C. : Pourquoi voulais-tu faire un film sur l'abandon ?
L.L. :
J'ai perdu ma mère quand j'étais petit et l'idée de résilience m'animait. J'avais cette envie-là mais je ne voulais pas la plaquer sur un autre sujet. Je pense que c'est pour cela que j'ai voulu aller dans des institutions pour enfants. Quand j'ai choisi le personnage d'Angelika, j'ai tenté de découvrir son histoire en parlant avec les gens du centre, avec d'autres enfants. Et je me suis demandé comment on pouvait raconter, de la manière la plus pudique possible, son histoire, comment elle grandit sans ses parents, comment elle a reconstruit une famille, comment elle effectue un report affectif sur son chien, etc. L'enfance et la lutte d'un enfant dans des moments compliqués était quelque chose qui m'animait avant.
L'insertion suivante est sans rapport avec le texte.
Lemma Init_events_no_output (w : World) (b t : bool) (name : option string) :
  existsb is_output (events_of (Init b t name) w) = false.
Proof.
  unfold events_of. destruct b.
  - destruct name as [name |].
    + pose proof (Init_file_run w t name) as Hrun. simpl in Hrun.
      rewrite Hrun. simpl. rewrite drop_app_length.
      now destruct (Sys.access _ _ =? -1).
    + rewrite Init_absent_run. simpl. now rewrite drop_all.
  - rewrite Init_console_run. simpl. now rewrite drop_all.
Qed.

(** X12: [Init] never writes: whatever its arguments and result, it
    hands nothing to [write] or [printf], standard output is as before,
    every file that existed keeps its content (an existing log file is
    not truncated), every directory that existed still exists, and the
    level threshold is not touched. *)
Theorem Init_keeps_files_and_output
    (w : World) (b t : bool) (name : option string) :
  let w' := snd (Init b t name w) in
  existsb is_output (events_of (Init b t name) w) = false
  /\ os_stdout (os w') = os_stdout (os w)
  /\ (forall p c, os_files (os w) !! p = Some c ->
                  os_files (os w') !! p = Some c)
  /\ os_dirs (os w) ⊆ os_dirs (os w')
  /\ m_nLogLevel (logger w') = m_nLogLevel (logger w).
Proof.
  intros w'. subst w'.
  destruct (Init_extends w b t name)
    as (_ & Hout & _ & _ & _ & _ & Hdirs & Hfiles & _).
  split; [apply Init_events_no_output |].
  split; [exact Hout |]. split; [exact Hfiles |]. split; [exact Hdirs |].
  destruct b.
  - destruct name as [name |].
    + pose proof (Init_file_run w t name) as Hrun. simpl in Hrun.
      now rewrite Hrun.
    + now rewrite Init_absent_run.
  - now rewrite Init_console_run.
Qed.

Lemma Init_keeps_files_and_output_witness :
  os_files (os twice_file_world) !! "/home/u/Log/app.log" = Some "".
Proof.
  refine (proj1 (proj2 (proj2
    (Init_keeps_files_and_output file_world true true (Some "app.log"))))
    "/home/u/Log/app.log" "" _).
  vm_compute. reflexivity.
Defined.

(** ** What logging and shutdown leave alone *)

Lemma Sys_write_same_but_files (fd : Z) (data : string) (o : OS) :
  same_but_files o (snd (Sys.write fd data o)).
Proof.
  unfold Sys.write.
  destruct (os_fds o !! fd); simpl; [| apply same_but_files_refl].
  unfold same_but_files. simpl. tauto.
Qed.

(** X11: [Log] never opens, closes or creates anything: after any call
    the descriptor table, the directories and the working directory are
    as before and the call made no [open], [close] or [mkdir].  A file
    logger leaves standard output alone, a console logger leaves every
    file alone. *)
Theorem Log_leaves_resources
    (w : World) (nLevel : Z) (file func : string) (line : Z)
    (fmt : string) (args : list fmt_arg) :
  let w' := snd (Log nLevel file func line fmt args w) in
  os_fds (os w') = os_fds (os w)
  /\ os_dirs (os w') = os_dirs (os w)
  /\ os_cwd (os w') = os_cwd (os w)
  /\ existsb is_resource_event
       (events_of (Log nLevel file func line fmt args) w) = false
  /\ (m_bToFile (logger w) = true -> os_stdout (os w') = os_stdout (os w))
  /\ (m_bToFile (logger w) = false -> os_files (os w') = os_files (os w)).
Proof.
  intros w'. subst w'. rewrite Log_events, Log_run. simpl.
  destruct (nLevel <=? _); simpl; [auto 10 |].
  destruct (m_bToFile (logger w)); simpl.
  - destruct (m_iLogFile (logger w) =? -1); simpl; [auto 10 |].
    destruct (Sys_write_same_but_files (m_iLogFile (logger w))
                (log_line (os w) (m_bTruncateLongLog (logger w)) nLevel
                   file func line fmt args) (os w))
      as (Hcwd & Hdirs & Hfds & _ & Hout & _).
    repeat (split; [assumption || reflexivity |]).
    split; [auto | discriminate].
  - repeat (split; [reflexivity |]). split; [discriminate | auto].
Qed.

Lemma Log_leaves_resources_witness :
  os_stdout (os (snd (do_log sample_call file_world)))
  = os_stdout (os file_world)
  /\ os_files (os (snd (do_log sample_call console_world)))
     = os_files (os console_world).
Proof.
  split.
  - refine (proj1 (proj2 (proj2 (proj2 (proj2
      (Log_leaves_resources file_world (lc_level sample_call)
         (lc_file sample_call) (lc_func sample_call) (lc_line sample_call)
         (lc_fmt sample_call) (lc_args sample_call)))))) _).
    vm_compute. reflexivity.
  - refine (proj2 (proj2 (proj2 (proj2 (proj2
      (Log_leaves_resources console_world (lc_level sample_call)
         (lc_file sample_call) (lc_func sample_call) (lc_line sample_call)
         (lc_fmt sample_call) (lc_args sample_call)))))) _).
    vm_compute. reflexivity.
Defined.
(** The type of a value, as [typeof] tells it apart (with [null] apart
    from the objects, as strict equality does). *)
Inductive type_tag : Type :=
| TUndefined | TNull | TBoolean | TNumber | TString | TObject | TFunction.

Definition type_of (v : value) : type_tag :=
  match v with
  | VUndefined => TUndefined
  | VNull => TNull
  | VBoolean _ => TBoolean
  | VNumber _ => TNumber
  | VString _ => TString
  | VObject _ => TObject
  | VFunction _ => TFunction
  end.

(** What is thrown: a TypeError of the language, or any value thrown by
    a function of the program. *)
Inductive exn : Type :=
| TypeError (message : string)
| Thrown (v : value).

Inductive completion (A : Type) : Type :=
| Normal (a : A)
| Throw (e : exn).
Arguments Normal {A} a.
Arguments Throw {A} e.

(** *** Properties and property descriptors *)

Inductive property : Type :=
| DataProperty (v : value) (writable enumerable configurable : bool)
| AccessorProperty (get set : option fn) (enumerable configurable : bool).

Definition prop_enumerable (p : property) : bool :=
  match p with
  | DataProperty _ _ e _ => e
  | AccessorProperty _ _ e _ => e
  end.

Definition prop_configurable (p : property) : bool :=
  match p with
  | DataProperty _ _ _ c => c
  | AccessorProperty _ _ _ c => c
  end.

Definition is_accessor (p : property) : bool :=
  match p with AccessorProperty _ _ _ _ => true | _ => false end.

(** A descriptor as passed to [Object.defineProperty]: every field may be
    absent; [d_get = Some None] is [get: undefined]. *)
Record descriptor : Type := {
  d_value : option value;
  d_writable : option bool;
  d_get : option (option fn);
  d_set : option (option fn);
  d_enumerable : option bool;
  d_configurable : option bool
}.

Definition is_some {A} (o : option A) : bool :=
  match o with Some _ => true | None => false end.

Definition IsAccessorDescriptor (d : descriptor) : bool :=
  is_some (d_get d) || is_some (d_set d).

Definition IsDataDescriptor (d : descriptor) : bool :=
  is_some (d_value d) || is_some (d_writable d).

Definition IsGenericDescriptor (d : descriptor) : bool :=
  negb (IsAccessorDescriptor d) && negb (IsDataDescriptor d).

(** An ordinary object: its own properties in creation order, and
    [[Extensible]]. *)
Record object : Type := {
  properties : list (string * property);
  extensible : bool
}.

Definition empty_object : object :=
  {| properties := []; extensible := true |}.

Fixpoint lookup (k : string) (ps : list (string * property)) : option property :=
  match ps with
  | [] => None
  | (k', p) :: r => if String.eqb k k' then Some p else lookup k r
  end.

(** Replaces the property of an existing key where it stands. *)
Fixpoint replace (k : string) (p : property) (ps : list (string * property))
  : list (string * property) :=
  match ps with
  | [] => []
  | (k', p') :: r =>
      if String.eqb k k' then (k', p) :: r else (k', p') :: replace k p r
  end.

Definition GetOwnProperty (o : object) (k : string) : option property :=
  lookup k (properties o).

Definition default {A} (d : A) (o : option A) : A :=
  match o with Some a => a | None => d end.

Definition same_fn (a b : option fn) : bool :=
  match a, b with
  | None, None => true
  | Some f, Some g => Nat.eqb f g
  | _, _ => false
  end.

(** The checks of ValidateAndApplyPropertyDescriptor on a current property
    that is not configurable. *)
Definition redefinition_allowed (cur : property) (d : descriptor) : bool :=
  if default false (d_configurable d) then false
  else if match d_enumerable d with
          | Some e => negb (Bool.eqb e (prop_enumerable cur))
          | None => false
          end then false
  else if negb (IsGenericDescriptor d)
          && negb (Bool.eqb (IsAccessorDescriptor d) (is_accessor cur)) then false
  else match cur with
       | AccessorProperty g s _ _ =>
           match d_get d with Some g' => same_fn g' g | None => true end
           && match d_set d with Some s' => same_fn s' s | None => true end
       | DataProperty v w _ _ =>
           if w then true
           else negb (default false (d_writable d))
                && match d_value d with Some v' => same_value v' v | None => true end
       end.
Lemma gain_follows_volume_witness :
  let prevProps := mixProps (Some 50) None in
  let props := mixProps (Some 80) None in
  let s := componentDidMount Number_of_digits defaultBiquadFilter
             prevProps [] 1 in
  gainNode_gain s == default 100 (volume prevProps) / 100
  ∧ gainNode_gain (componentDidUpdate Number_of_digits String_of_integer
                     prevProps props s).2
    == default 100 (volume props) / 100.
Proof.
  intros prevProps props s.
  assert (H : gainNode_gain s == default 100 (volume prevProps) / 100)
    by reflexivity.
  split; [exact H|].
  exact (proj1 (proj2 (gain_follows_volume Number_of_digits
                         String_of_integer defaultBiquadFilter)
                  prevProps props s H)).
Defined.

Lemma pan_follows_stereoPan_witness :
  let prevProps := mixProps None None in
  let props := mixProps None (Some (1 # 2)) in
  let s := componentDidMount Number_of_digits defaultBiquadFilter
             prevProps [] 1 in
  stereoPanner_pan s == default 0 (stereoPan prevProps)
  ∧ stereoPanner_pan (componentDidUpdate Number_of_digits String_of_integer
                        prevProps props s).2
    == default 0 (stereoPan props).
Proof.
  intros prevProps props s.
  assert (H : stereoPanner_pan s == default 0 (stereoPan prevProps))
    by reflexivity.
  split; [exact H|].
  exact (proj2 (pan_follows_stereoPan Number_of_digits String_of_integer
                  defaultBiquadFilter) prevProps props s H).
Defined.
C. : On n'a pas l'habitude de voir la réalité des institutions pour enfants. Comment pourrais-tu la décrire ?
L.L. :
C'était assez particulier car on a tourné avant décembre, juste avant Noël. C'était extrêmement violent. C'est une période délicate car pour la plupart des enfants, Noël, c'est la période de réunion familiale, du sapin, etc. Comme ils n'ont pas de famille, il y a une sorte d'électricité qui règne dans les homes qu'on a visités. On ne se sentait pas capables en si peu de temps de raconter ces lieux. Le home d'Angelika est assez particulier car les enfants vivent à l'étage, et en bas, il y a des personnes âgées qui viennent passer la journée. Il y a un mélange entre les enfants et les personnes âgées et cela rendait l'endroit un peu plus doux, un peu moins agressif. Ils étaient contents qu'une activité extérieure se fasse à cette période-là. Je n'ai pas voulu rendre compte de l'agressivité ambiante, des disputes, des cris. Au montage, on n'a pas utilisé ces images, on voulait se centrer sur le personnage d'Angelika, sa quête, son rapport avec son chien au chenil et pas faire le portrait d'un lieu car ce n'était pas le sujet.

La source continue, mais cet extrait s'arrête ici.